The trading floors of Nairobi's business district are buzzing with concern. Conversations at venues like the Safari Park Hotel and along Kimathi Street reveal a shared anxiety: the rules governing global commerce are changing faster than many exporters and importers can adapt.
For Kenya's trading community—particularly those operating from the Industrial Area and along the Eastern Bypass—the first half of 2026 has delivered uncomfortable lessons about geopolitical risk. New tensions between major economic powers have triggered unexpected tariff regimes, disrupted shipping schedules through critical chokepoints, and created currency volatility that no hedging strategy anticipated.
Data from the Kenya National Bureau of Statistics shows that import costs for raw materials used in manufacturing have climbed 8-12% since January, driven largely by rerouted shipping and new port congestion.

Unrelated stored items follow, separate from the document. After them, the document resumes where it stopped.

End Props.
(** C11. Messages written by a [ContentWriter] to a stream are read back by a
    [ContentReader] on its other end, all of them, unchanged and in order, in
    either mode, with nothing left over. *)
Theorem content_roundtrip {S : Type} `{Loopback S} (s : S) n msgs mode :
  wr_ready s n -> wr_sent s = [] -> Forall carried msgs -> size_of (encode_all msgs) <= n ->
  exists s', write_all (ContentWriter.create s) msgs = Ret (true, ContentWriter.create s') /\
    forall fuel, size_of (encode_all msgs) < Z.of_nat fuel ->
    exists x', read_n fuel (length msgs) (ContentReader.create s' mode) = Ret (msgs, x') /\ stream x' = [].
Proof.
  intros Hr Hs Hm Hn. destruct (write_all_encode msgs s n Hr Hm Hn) as (s' & -> & Hs' & Hr').
  exists s'. split; [done|]. intros fuel Hf. rewrite Hs in Hs'. cbn in Hs'.
  assert (Hst : stream (ContentReader.create s' mode) = encode_all msgs ++ []).
  { unfold stream. cbn. by rewrite (loop_pending _ _ Hr'), Hs', app_nil_r. }
  destruct (read_n_encode msgs fuel (ContentReader.create s' mode) []) as (x' & ? & ? & _); [..|by exists x'].
  - exists s'. split; [done|]. by eapply loop_ok.
  - rewrite Hst, app_nil_r. unfold size_of in Hf. lia.
  - done.
  - done.
Qed.

(** C38. The way the transport splits the stream is invisible: two readers whose
    unread bytes, mode and end-of-stream behaviour agree return the same message,
    whatever their implementations, and in the [kIgnore] mode (in which neither
    transport is closed) they are left with the same unread bytes. *)
Theorem content_chunking_irrelevant {R1 R2 : Type} `{!Reader R1, !ReaderContract R1}
    `{!Reader R2, !ReaderContract R2} (f1 f2 : nat) (x1 : ContentReader.t R1) (x2 : ContentReader.t R2) :
  connected x1 -> connected x2 -> stream x1 = stream x2 -> at_eof x1 = at_eof x2 ->
  x1.(ContentReader.on_invalid_data) = x2.(ContentReader.on_invalid_data) ->
  (length (stream x1) < f1)%nat -> (length (stream x1) < f2)%nat ->
  match ContentReader.read f1 x1, ContentReader.read f2 x2 with
  | Ret (m1, y1), Ret (m2, y2) =>
      m1 = m2 /\ (x1.(ContentReader.on_invalid_data) = kIgnore -> stream y1 = stream y2)
  | Blocks, Blocks => True
  | _, _ => False
  end.
Proof.
  intros H1 H2 Hs He Hm Hf1 Hf2. pose proof (read_refines_frame f1 x1 H1 Hf1) as HR1.
  rewrite Hs in Hf2. pose proof (read_refines_frame f2 x2 H2 Hf2) as HR2.
  rewrite Hs, He, Hm in HR1. revert HR1 HR2. unfold refines_read.
  destruct (Frames.frame _ _ _) as [[[msg bad] rest]| | |]; [|by intros -> ->|done|done].
  intros (y1 & -> & S1 & K1) (y2 & -> & S2 & K2). unfold finish. cbn.
  destruct bad; [|by split; [|congruence]]. unfold ContentReader.badHeader.
  destruct K1 as (_ & K1 & _), K2 as (_ & K2 & _).
  repeat case_bool_decide; cbn; split; congruence.
Qed.

(** *** Witnesses *)

(** A transport that received [bs] in two chunks. *)
Definition two_chunks (k : nat) (bs : bytes) : StringBuffer.t :=
  (StringBuffer.write (StringBuffer.write StringBuffer.create (take k bs)).2 (drop k bs)).2.

Definition sample (mode : OnInvalidData) (bs : bytes) : ContentReader.t StringBuffer.t :=
  ContentReader.create (two_chunks 9 bs) mode.

Lemma sample_connected mode bs : (9 < length bs)%nat -> connected (sample mode bs).
Proof.
  intros Hl. eexists. split; [done|]. split; cbn.
  - rewrite take_drop. len_solve.
  - repeat constructor; len_solve.
Qed.

Lemma sample_stream mode bs : stream (sample mode bs) = bs.
Proof. unfold stream. cbn. apply take_drop. Qed.

Definition hello : bytes := encode "hello".
Definition garbage : bytes := bytes_of "some Content garbage".

Lemma content_read_refines_witness :
  connected (sample kIgnore (garbage ++ hello)) /\
  exists x', stream x' = [] /\
    ContentReader.read 100 (sample kIgnore (garbage ++ hello)) = Ret ("hello"%string, x').
Proof.
  split; [apply sample_connected; vm_compute; lia|].
  pose proof (content_read_refines 100 (sample kIgnore (garbage ++ hello))) as H.
  destruct H as (x' & Hs & _ & Hr).
  - apply sample_connected. vm_compute. lia.
  - rewrite sample_stream. vm_compute. lia.
  - exists x'. split; [exact Hs|exact Hr].
Defined.

Lemma content_skips_noise_witness :
  exists x', ContentReader.read 100 (sample kIgnore (garbage ++ hello)) = Ret ("hello"%string, x') /\
    stream x' = [] /\
    ContentReader.isOpen x' = ContentReader.isOpen (sample kIgnore (garbage ++ hello)).
Proof.
  apply (content_skips_noise 100 (sample kIgnore (garbage ++ hello)) garbage "hello" []).
  - apply sample_connected. vm_compute. lia.
  - rewrite sample_stream. vm_compute. lia.
  - reflexivity.
  - rewrite sample_stream, app_nil_r. reflexivity.
  - intros i. do 21 (destruct i as [|i]; [discriminate|]).
    rewrite drop_ge by (vm_compute; lia). discriminate.
  - vm_compute. split; reflexivity.
Defined.

(** [2^64 + 2] announces two bytes. *)
Definition overflowing : bytes := bytes_of "18446744073709551618".

Lemma content_length_wraps_witness :
  exists x', ContentReader.read 100 (sample kClose
      (content_length_colon ++ " "%char :: overflowing ++ crlfcrlf ++ bytes_of "hi" ++ hello)) =
    Ret ("hi"%string, x') /\ stream x' = hello.
Proof.
  apply (content_length_wraps 100 (sample kClose
    (content_length_colon ++ " "%char :: overflowing ++ crlfcrlf ++ bytes_of "hi" ++ hello))
    overflowing (bytes_of "hi") hello).
  - apply sample_connected. vm_compute. lia.
  - rewrite sample_stream. vm_compute. lia.
  - repeat constructor.
  - discriminate.
  - apply sample_stream.
  - vm_compute. reflexivity.
  - discriminate.
Defined.

Lemma content_close_rejects_witness :
  exists x', stream x' = garbage ++ hello /\
    ContentReader.read 100 (sample kClose (garbage ++ hello)) = Ret (EmptyString, ContentReader.close x').
Proof.
  destruct (content_close_rejects 100 (sample kClose (garbage ++ hello))) as (x' & Hs & _ & Hr).
  - apply sample_connected. vm_compute. lia.
  - rewrite sample_stream. vm_compute. lia.
  - reflexivity.
  - rewrite sample_stream. vm_compute. discriminate.
  - rewrite sample_stream. discriminate.
  - exists x'. split; [rewrite Hs; apply sample_stream|exact Hr].
Defined.

Lemma content_empty_message_desyncs_witness :
  exists x' x'', ContentReader.read 100 (sample kClose (encode EmptyString ++ hello ++ [])) =
      Ret (EmptyString, x') /\
    stream x' = crlfcrlf ++ hello ++ [] /\ stream x'' = stream x' /\
    ContentReader.read 100 x' = Ret (EmptyString, ContentReader.close x'').
Proof.
  apply (content_empty_message_desyncs 100 (sample kClose (encode EmptyString ++ hello ++ []))).
  - apply sample_connected. vm_compute. lia.
  - rewrite sample_stream. vm_compute. lia.
  - reflexivity.
  - apply sample_stream.
Defined.

Lemma content_roundtrip_witness :
  exists s', write_all (ContentWriter.create StringBuffer.create) ["hello"; "world!"]%string =
      Ret (true, ContentWriter.create s') /\
    forall fuel, size_of (encode_all ["hello"; "world!"]%string) < Z.of_nat fuel ->
    exists x', read_n fuel 2 (ContentReader.create s' kClose) = Ret (["hello"; "world!"]%string, x') /\
      stream x' = [].
Proof.
  apply (content_roundtrip StringBuffer.create 1000 ["hello"; "world!"]%string kClose).
  - split; [reflexivity|apply StringBuffer.create_inv_pos].
  - reflexivity.
  - repeat constructor; vm_compute; split; reflexivity.
  - vm_compute. discriminate.
Defined.

(** One reader gets the bytes in two chunks, the other from a file. *)
Definition file_sample (bs : bytes) : ContentReader.t File.t :=
  ContentReader.create (File.mk (File.mkFILE bs [] 0 true) true false) kIgnore.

The Mombasa port, Kenya's lifeline for containerised goods, is experiencing unprecedented delays—some vessels now wait seven to ten days for berth space, compared to the three-day average in early 2025.
"The margins are being squeezed from both ends," explains the consensus among business operators interviewed at the Nairobi Securities Exchange. For textile manufacturers relying on synthetic fibres, agricultural exporters shipping horticulture to European markets, and technology distributors importing components, the arithmetic has become unforgiving.

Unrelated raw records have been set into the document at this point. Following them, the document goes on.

(* ===== verification/Future.v ===== *)
(** * Promises and futures

    Models [include/dap/future.h]: [promise_state] is the object a promise and its
    futures share; [set_value], [get], [wait] and the timed waits are the operations of
    a monitor ([Monitor.v]), so that the theorems hold for every interleaving of
    threads, with spurious wake-ups and timeouts. *)
From Stdlib Require Import ZArith Lia.
From stdpp Require Import base list gmap.
From S2P Require Import Prelude Monitor.

Inductive future_status := ready | timeout.

Module Future.
Section Future.
Context {T : Type}.

(** [promise_state<T>]. *)
Record t := mk { val : T; hasVal : bool }.

Definition create (default : T) : t := mk default false.

Definition set_value (v : T) (s : t) : t := mk v true.

Definition get (s : t) : T := s.(val).

(** What a timed wait returns: the value of the predicate when the wait ends. *)
Definition status (s : t) : future_status := if s.(hasVal) then ready else timeout.

(** The two timed waits differ in how the deadline is given, which the model leaves
    open: a timed wait may expire at any point. *)
Inductive op := SetValue (v : T) | Get | Wait | WaitFor | WaitUntil.

Inductive res := Done | Got (v : T) | Waited | Status (f : future_status).

#[global] Instance Future_Monitor : Monitor t op res := {
  mon_ready o s := match o with SetValue _ => true | _ => s.(hasVal) end;
  mon_run o s :=
    match o with
    | SetValue v => (set_value v s, true, inl Done)
    | Get => (s, false, inl (Got (get s)))
    | Wait => (s, false, inl Waited)
    | WaitFor | WaitUntil => (s, false, inl (Status (status s)))
    end;
  mon_timeout o s :=
    match o with WaitFor | WaitUntil => Some (Status (status s)) | _ => None end
}.

#[global] Instance Future_Notifies : Notifies Future_Monitor.
Proof.
  intros o o' s s' n r Hf Hr Ht. destruct o; cbn in Hr; simplify_eq; [done|..]; cbn in *; congruence.
Qed.

(** The values set and the values got, in the order of a run's bodies. *)
Definition sets (tr : list (@event op res)) : list T :=
  omap (fun e => match e with (_, SetValue v, _) => Some v | _ => None end) tr.

Definition gets (tr : list (@event op res)) : list T :=
  omap (fun e => match e with (_, _, inl (Got v)) => Some v | _ => None end) tr.

Lemma sets_app tr tr' : sets (tr ++ tr') = sets tr ++ sets tr'.
Proof. apply omap_app. Qed.

Lemma gets_app tr tr' : gets (tr ++ tr') = gets tr ++ gets tr'.
Proof. apply omap_app. Qed.

(** The state after a run: the last value set, and all that was got before is among
    the values set. *)
Lemma atomic_values d tr s :
  atomic (create d) tr s ->
  s.(hasVal) = bool_decide (sets tr <> []) /\
  (sets tr <> [] -> last (sets tr) = Some s.(val)) /\
  Forall (fun v => v ∈ sets tr) (gets tr).
Proof.
  remember (create d) as s0 eqn:E0.
  induction 1 as [s|s1 s2 s3 tr t o n r _ IH Hrd Hrun]; subst; [by repeat constructor|].
  destruct (IH eq_refl) as (Hh & Hl & Hg). clear IH.
  rewrite sets_app, gets_app. destruct o; cbn in Hrun; simplify_eq/=.
  - rewrite app_nil_r. split_and!.
    + rewrite bool_decide_eq_true_2; [done|]. by destruct (sets tr).
    + intros _. by rewrite last_snoc.
    + eapply Forall_impl; [exact Hg|]. cbn. intros. apply elem_of_app. by left.
  - change (sets [_]) with (@nil T). rewrite !app_nil_r. split_and!; [done..|]. apply Forall_app. split; [done|].
    repeat constructor. rewrite Hrd in Hh. symmetry in Hh. apply bool_decide_eq_true in Hh.
    by apply last_Some_elem_of, Hl.
  - change (sets [_]) with (@nil T). by rewrite !app_nil_r.
  - change (sets [_]) with (@nil T). by rewrite !app_nil_r.
  - change (sets [_]) with (@nil T). by rewrite !app_nil_r.
Qed.
End Future.
Arguments t : clear implicits.
Arguments op : clear implicits.
Arguments res : clear implicits.
End Future.

Module FutureProps.
Import Future.
Section Props.
Context {T : Type}.

(** C32. A future gives the value of its promise: in every interleaved run in which
    [set_value] ran once, with [v], every [get] that returned gave [v]; and as long as
    [set_value] has not run, no [get] returns. *)
Theorem future_gives_value d (tr : list (@event (op T) (res T))) (c : config (Future.t T) (op T) (res T)) :
  run (Config (create d) ∅) tr c ->
  (forall v, sets tr = [v] -> Forall (fun w => w = v) (gets tr)) /\ (sets tr = [] -> gets tr = []).
Proof.
  intros Hr%run_atomic. destruct (atomic_values _ _ _ Hr) as (_ & _ & Hg). split.
  - intros v Hv. rewrite Hv in Hg. eapply Forall_impl; [exact Hg|]. cbn.
    intros w [->|[]%elem_of_nil]%elem_of_cons. done.
  - intros Hv. rewrite Hv in Hg. destruct (gets tr) as [|w l]; [done|].
    inversion_clear Hg as [|? ? []%elem_of_nil].
Qed.

(** No waiter is left behind: in every reachable state in which [set_value] has
    run, no thread sleeps in [get], [wait] or a timed wait, and a thread inside one of
    them can run to its end. *)
Theorem future_wakes_waiters d t (tr : list (@event (op T) (res T)))
    (c : config (Future.t T) (op T) (res T)) o :
  run (Config (create d) ∅) tr c -> sets tr <> [] ->
  c.(threads) !! t <> Some (Asleep o) /\
  (c.(threads) !! t = Some (Running o) -> exists tr' c', step c tr' c' /\ tr' <> []).
Proof.
  intros Hr Hs. destruct (atomic_values _ _ _ (run_atomic _ _ _ Hr)) as (Hh & _ & _).
  cbn in Hh. rewrite bool_decide_eq_true_2 in Hh by done.
  assert (Hrd : mon_ready o c.(shared) = true) by by destruct o.
  pose proof (reachable_settled _ _ _ Hr) as Hset. split.
  - intros Ha. specialize (Hset _ _ Ha). congruence.
  - intros Hrun. eapply (ready_runs c t o); [done|by left|done].
Qed.
End Props.

(** A thread waits in [get], another sets 42, the first returns. *)
Definition f_start : config (Future.t Z) (op Z) (res Z) := Config (create 0) ∅.

Definition f_trace : list (@event (op Z) (res Z)) :=
  [(2%nat, SetValue 42, inl Done); (1%nat, Get, inl (Got 42))].

Definition f_waiting : config (Future.t Z) (op Z) (res Z) :=
  Config (create 0) (<[2%nat := Running (SetValue 42)]> (<[1%nat := Asleep Get]> (<[1%nat := Running Get]> ∅))).

Definition f_set : config (Future.t Z) (op Z) (res Z) :=
  Config (mk 42 true) (<[2%nat := Returned Done]> (wake true
    (<[2%nat := Running (SetValue 42)]> (<[1%nat := Asleep Get]> (<[1%nat := Running Get]> ∅))))).

Lemma f_run_set : run f_start [(2%nat, SetValue 42, inl Done)] f_set.
Proof.
  apply (run_step f_start f_waiting f_set [] [(2%nat, SetValue 42, inl Done)]).
  - apply (run_step f_start (Config (create 0) (<[1%nat := Asleep Get]> (<[1%nat := Running Get]> ∅)))
      f_waiting [] []).
    + apply (run_step f_start (Config (create 0) (<[1%nat := Running Get]> ∅)) _ [] []).
      * apply (run_step f_start f_start _ [] []); [constructor|]. by apply step_call.
      * by apply step_sleep.
    + by apply step_call.
  - by apply (step_run (create 0) _ 2%nat (SetValue 42) (mk 42 true) true (inl Done)).
Qed.

Lemma f_run_get : exists c, run f_start f_trace c.
Proof.
  eexists. apply (run_step f_start f_set _ [(2%nat, SetValue 42, inl Done)] [(1%nat, Get, inl (Got 42))]).
  - exact f_run_set.
  - by apply (step_run (mk 42 true) _ 1%nat Get (mk 42 true) false (inl (Got 42))).
Qed.

Lemma future_gives_value_witness : exists c, run f_start f_trace c /\ Forall (fun w => w = 42) (gets f_trace).
Proof.
  destruct f_run_get as [c Hc]. exists c. split; [exact Hc|].
  exact (proj1 (future_gives_value 0 f_trace c Hc) 42 eq_refl).
Defined.

Lemma future_wakes_waiters_witness : f_set.(threads) !! 1%nat <> Some (Asleep Get).
Proof.
  apply (future_wakes_waiters 0 1%nat [(2%nat, SetValue 42, inl Done)] f_set Get f_run_set).
  discriminate.
Defined.
End FutureProps.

The East Africa Trade and Development Bank, headquartered in Nairobi's Upper Hill district, reports that SMEs are particularly vulnerable. Businesses with limited foreign exchange reserves cannot absorb the cost of sudden currency fluctuations or unexpected surcharges on international payments.
So what should Nairobi's business community do now? Diversification is no longer optional. Companies that have built supply chains dependent on single routes or single-source suppliers face existential risk. Regional alternatives—sourcing from neighbouring East African producers or exploring markets in West Africa—are moving from strategic afterthought to urgent priority.
Currency management has become a boardroom obsession. The Kenya shilling's volatility against the US dollar and euro means that export pricing must build in larger buffers than the 2-3% historically considered adequate.
Finally, logistics partnerships require fresh scrutiny. The companies managing warehousing at the Embakasi industrial zone and coordinating clearance through Mombasa are critical allies in navigating delays and unexpected costs.
The international trading environment of mid-2026 rewards businesses that move quickly and think regionally. For Nairobi's exporters, the window for adaptation remains open—but it is narrowing.
This article was compiled by AI from the sources linked above and screened before publishing. See our editorial standards.